Inge Fiedler joined the Department of Law and Anthropology in February 2021 as a PhD Candidate in the Minerva Research Group The Ethics of Exchange: The Regulation of Organ Donation and Transplantation. She holds Bachelor and Master of Arts degrees in the Study of Religion(s) from the University of Leipzig (Germany). In her Master’s thesis she analysed German theologians’ strategies of argumentation in bioethical debates regarding the genome editing technology CRISPR-Cas9. She was awarded the faculty prize from the Faculty of History, Art and Area Studies at the University of Leipzig for her Master’s thesis in 2019 and was a scholarship holder of the Studienstiftung des deutschen Volkes in 2018–2019.

Before joining the Max Planck Institute, she was as a trainee at Wissenschaft im Dialog, a Berlin-based NGO for science communication.

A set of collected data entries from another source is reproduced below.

(* ===== verification/Eras.v ===== *)
(** * Eras: the piecewise-constant [hashes_per_tick] schedule

    Models [crates/superbank-verify/src/eras.rs].  [slice::partition_point] is
    modelled on partitioned slices, which the schedule invariant [schedule_ok]
    guarantees: the length of the prefix that satisfies the predicate. *)

From Stdlib Require Import Ascii String.
From S2P Require Import Prelude Text.

Open Scope string_scope.
Open Scope list_scope.
Open Scope Z_scope.

Definition MAINNET_HASHES_PER_TICK : list (Z * Z) :=
  [(0, 12500); (253584001, 17500); (255312004, 27500);
   (255744008, 47500); (257040000, 57500); (257904000, 62500)].

Record HashesPerTickSchedule := mkSchedule { eras : list (Z * Z) }.

Definition mainnet : HashesPerTickSchedule := mkSchedule MAINNET_HASHES_PER_TICK.

Inductive eras_error :=
| EraFormat (part : string)
| EraFromSlot (part : string)
| EraValue (part : string)
| ErasEmpty
| ErasNotFromZero
| ErasNotAscending.

(** The loop of [HashesPerTickSchedule::parse] over [spec.split(',')]. *)
Fixpoint parse_eras (parts : list string) (acc : list (Z * Z)) :
    result (list (Z * Z)) eras_error :=
  match parts with
  | [] => Ok acc
  | part :: rest =>
      let part := trim part in
      if is_empty part then parse_eras rest acc
      else
        let? sv := ok_or (split_once ":" part) (EraFormat part) in
        let? from_slot := ok_or (parse_u64 (trim (fst sv))) (EraFromSlot part) in
        let? value := ok_or (parse_u64 (trim (snd sv))) (EraValue part) in
        parse_eras rest (acc ++ [(from_slot, value)])
  end.

(** [is_sorted_by_key] and [windows(2).any(..)] of the source. *)
Fixpoint is_sorted_by_slot (l : list (Z * Z)) : bool :=
  match l with
  | a :: ((b :: _) as l') => (fst a <=? fst b) && is_sorted_by_slot l'
  | _ => true
  end%bool.
Fixpoint has_equal_pair (l : list (Z * Z)) : bool :=
  match l with
  | a :: ((b :: _) as l') => (fst a =? fst b) || has_equal_pair l'
  | _ => false
  end%bool.

Arguments is_sorted_by_slot : simpl never.
Arguments has_equal_pair : simpl never.

(** [HashesPerTickSchedule::parse] *)
Definition parse_schedule (spec : string) : result HashesPerTickSchedule eras_error :=
  let? l := parse_eras (split "," spec) [] in
  match l with
  | [] => Err ErasEmpty
  | (s0, _) :: _ =>
      if negb (s0 =? 0) then Err ErasNotFromZero
      else if (negb (is_sorted_by_slot l) || has_equal_pair l)%bool then Err ErasNotAscending
      else Ok (mkSchedule l)
  end.

Definition era_to_spec (e : Z * Z) : string := to_string (fst e) +:+ String ":" (to_string (snd e)).

(** [HashesPerTickSchedule::to_spec] *)
Definition to_spec (s : HashesPerTickSchedule) : string := join "," (map era_to_spec (eras s)).

Fixpoint partition_point {A} (p : A -> bool) (l : list A) : nat :=
  match l with
  | [] => 0
  | x :: l' => if p x then S (partition_point p l') else 0
  end%nat.

(** [HashesPerTickSchedule::value_at] *)
Definition value_at (s : HashesPerTickSchedule) (slot : Z) : Z :=
  match partition_point (fun e => fst e <=? slot) (eras s) with
  | O => 0
  | S index => snd (nth index (eras s) (0, 0))
  end.

(** ** The schedule invariant *)

Record schedule_ok (s : HashesPerTickSchedule) : Prop := {
  sched_u64 : Forall (fun e => is_u64 (fst e) /\ is_u64 (snd e)) (eras s);
  sched_first : exists v rest, eras s = (0, v) :: rest;
  sched_ascending : ascending (map fst (eras s));
}.

Lemma is_sorted_cons a b l :
  is_sorted_by_slot (a :: b :: l) = ((fst a <=? fst b) && is_sorted_by_slot (b :: l))%bool.
Proof. reflexivity. Qed.
Lemma has_equal_cons a b l :
  has_equal_pair (a :: b :: l) = ((fst a =? fst b) || has_equal_pair (b :: l))%bool.
Proof. reflexivity. Qed.

Lemma ascending_of_checks l :
  is_sorted_by_slot l = true -> has_equal_pair l = false -> ascending (map fst l).
Proof.
  induction l as [|a [|b l] IH]; [constructor|repeat constructor|].
  intros Hs He. rewrite is_sorted_cons in Hs. rewrite has_equal_cons in He.
  apply andb_prop in Hs as [Hab Hs]. apply orb_false_elim in He as [Hne He].
  specialize (IH Hs He). zbool. cbn [map] in *. apply ascending_cons. split; [|done].
  apply ascending_cons in IH as [Hf _]. constructor; [lia|].
  eapply Forall_impl; [done|]. simpl. lia.
Qed.

Lemma checks_of_ascending l :
  ascending (map fst l) -> is_sorted_by_slot l = true /\ has_equal_pair l = false.
Proof.
  induction l as [|a [|b l] IH]; [done..|].
  intros Ha. cbn [map] in Ha. apply ascending_cons in Ha as [Hf Ha].
  destruct (IH Ha) as [Hs He]. inversion Hf; subst.
  rewrite is_sorted_cons, has_equal_cons, Hs, He.
  destruct (Z.leb_spec (fst a) (fst b)), (Z.eqb_spec (fst a) (fst b)); simpl; try done; lia.
Qed.

Lemma parse_eras_u64 parts acc l :
  parse_eras parts acc = Ok l ->
  Forall (fun e => is_u64 (fst e) /\ is_u64 (snd e)) acc ->
  Forall (fun e => is_u64 (fst e) /\ is_u64 (snd e)) l.
Proof.
  revert acc. induction parts as [|p ps IH]; simpl; intros acc E Ha; [by simplify_eq|].
  case_match; [eauto|].
  destruct (split_once ":" (trim p)) as [[a b]|]; [|done]. simpl in E.
  destruct (parse_u64 (trim a)) as [x|] eqn:Ex; [|done]. simpl in E.
  destruct (parse_u64 (trim b)) as [y|] eqn:Ey; [|done]. simpl in E.
  apply parse_u64_range in Ex, Ey. eapply IH; [done|].
  apply Forall_app_2; [done|]. by constructor.
Qed.

Lemma parse_schedule_ok spec s : parse_schedule spec = Ok s -> schedule_ok s.
Proof.
  unfold parse_schedule. destruct (parse_eras _ _) as [l|] eqn:E; [|done]. simpl.
  destruct l as [|[s0 v] l]; [done|]. destruct (Z.eqb_spec s0 0) as [->|]; [|done]. simpl.
  destruct (is_sorted_by_slot _) eqn:Hs; [|done].
  destruct (has_equal_pair _) eqn:He; [done|]. intros [= <-].
  split; simpl.
  - eapply parse_eras_u64; [done|constructor].
  - eauto.
  - by apply (ascending_of_checks ((0, v) :: l)).
Qed.

(** ** Reading back a printed schedule *)

Lemma split_join l :
  l <> [] -> Forall (fun s => contains "," s = false) l -> split "," (join "," l) = l.
Proof.
  intros Hne. induction 1 as [|s l Hs Hl IH]; [done|].
  destruct l as [|t l]; [by apply split_none|].
  change (join "," (s :: t :: l)) with (s +:+ String "," (join "," (t :: l))).
  rewrite split_app by done. f_equal. by apply IH.
Qed.

Lemma era_spec_no_comma e : contains "," (era_to_spec e) = false.
Proof.
  unfold era_to_spec. rewrite contains_app. simpl.
  by rewrite !contains_digits by auto with superbank.
Qed.

Lemma parse_eras_print l acc :
  Forall (fun e => is_u64 (fst e) /\ is_u64 (snd e)) l ->
  parse_eras (map era_to_spec l) acc = Ok (acc ++ l).
Proof.
  intros Hl. revert acc. induction Hl as [|[a b] l [Ha Hb] Hl IH]; intros acc; simpl.
  - by rewrite app_nil_r.
  - unfold era_to_spec at 1 2 3 4 5. simpl fst. simpl snd.
    rewrite trim_between by auto with superbank.
    rewrite to_string_app_nonempty, split_once_app by (apply contains_digits; auto with superbank). simpl.
    rewrite !trim_to_string, !parse_to_string by done. simpl.
    by rewrite IH, <- (app_assoc acc).
Qed.

Lemma parse_to_spec s : schedule_ok s -> parse_schedule (to_spec s) = Ok s.
Proof.
  destruct s as [l]. intros [Hu (v & rest & E) Ha]. simpl in *. subst l.
  unfold parse_schedule, to_spec. simpl eras.
  rewrite split_join; [|done|].
  - rewrite parse_eras_print by done. simpl app. cbn [rbind].
    destruct (checks_of_ascending _ Ha) as [Hs He]. by rewrite Z.eqb_refl, Hs, He.
  - apply Forall_forall. intros x Hx. apply list_elem_of_fmap in Hx as (e & -> & _).
    apply era_spec_no_comma.
Qed.

Lemma mainnet_ok : schedule_ok mainnet.
Proof.
  split; simpl.
  - repeat constructor; simpl; sat_lia.
  - eauto.
  - repeat constructor.
Qed.

(** ** The value in force *)

(** On an ascending schedule the partition point cuts the eras that have begun
    from the eras to come. *)
Lemma partition_point_eras slot (k : list (Z * Z)) :
  ascending (map fst k) ->
  exists pre post, k = pre ++ post /\ Forall (fun e => slot < fst e) post /\
    Forall (fun e => fst e <= slot) pre /\
    partition_point (fun e => fst e <=? slot) k = length pre.
Proof.
  induction k as [|a k IH]; intros Hk; [by exists [], []|].
  cbn [map] in Hk. apply ascending_cons in Hk as [Hf Hk]. cbn [partition_point].
  destruct (Z.leb_spec (fst a) slot).
  - destruct (IH Hk) as (pre & post & -> & Hpost & Hpre & ->).
    exists (a :: pre), post. by repeat split; auto.
  - exists [], (a :: k). repeat split; [|constructor]. constructor; [lia|].
    apply Forall_forall. intros e He. rewrite Forall_forall in Hf.
    apply (list_elem_of_fmap_2 fst) in He. specialize (Hf _ He). lia.
Qed.

Lemma value_at_spec s slot :
  schedule_ok s -> 0 <= slot ->
  exists pre f v post, eras s = pre ++ (f, v) :: post /\ f <= slot /\
    Forall (fun e => slot < fst e) post /\ value_at s slot = v.
Proof.
  destruct s as [l]. intros [_ (v0 & rest & E) Ha] Hslot. unfold value_at. simpl in *.
  destruct (partition_point_eras slot l Ha) as (pre & post & El & Hpost & Hpre & ->).
  destruct pre as [|[f v] pre _] using rev_ind.
  - simpl in El. subst post. rewrite E in Hpost. inversion Hpost. simpl in *. lia.
  - exists pre, f, v, post. rewrite length_app. simpl. rewrite Nat.add_1_r.
    clear E. subst l. rewrite <- app_assoc. simpl. repeat split; [|done|].
    + apply Forall_app in Hpre as [_ Hp]. by inversion Hp.
    + rewrite app_nth2, Nat.sub_diag by lia. done.
Qed.

(** ** Properties *)

(** A schedule the parser accepts starts at slot 0, ascends strictly and holds
    64-bit values; the text the job descriptor stores for it parses back to it. *)
Theorem schedule_roundtrip spec s :
  parse_schedule spec = Ok s -> schedule_ok s /\ parse_schedule (to_spec s) = Ok s.
Proof. intros Hs. apply parse_schedule_ok in Hs. split; [done|by apply parse_to_spec]. Qed.

(** The hash count looked up for a slot is the value of the last era that has
    begun by that slot; there always is one. *)
Theorem schedule_value_in_force spec s slot :
  parse_schedule spec = Ok s -> 0 <= slot ->
  exists pre f v post, eras s = pre ++ (f, v) :: post /\ f <= slot /\
    Forall (fun e => slot < fst e) post /\ value_at s slot = v.
Proof. intros Hs%parse_schedule_ok. by apply value_at_spec. Qed.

Her responsibilities included the planning and coordination of the “Forum Wissenschaftskommunikation” in 2019 and the conceptualization, planning and implementation of the “Forum Wissenschaftskommunikation DIGITAL” in 2020. She previously worked as a research assistant and tutor at the Institute for the Study of Religion(s) at the University of Leipzig, where she proofread and formatted the publication Religion und Wahnsinn um 1900: Zwischen Pathologisierung und Selbstermächtigung / Religion and Madness Around 1900: Between Pathology and Self-Empowerment (2017) and, in 2018, assisted in organizing the conference “Critical Potentials of Secularist Practice” and in preparing the application for the DFG-funded project “When Healing Fails”.

The working title of Fiedler’s doctoral research project is “Faith-based and Non-faith-based Views on Organ Donation in Germany: An Ethnographic Exploration among Three Communities”, which falls under Workstream 2 of the Minerva Research Group, Religion, Culture and Minority Rights in Organ Donation and Transplantation”.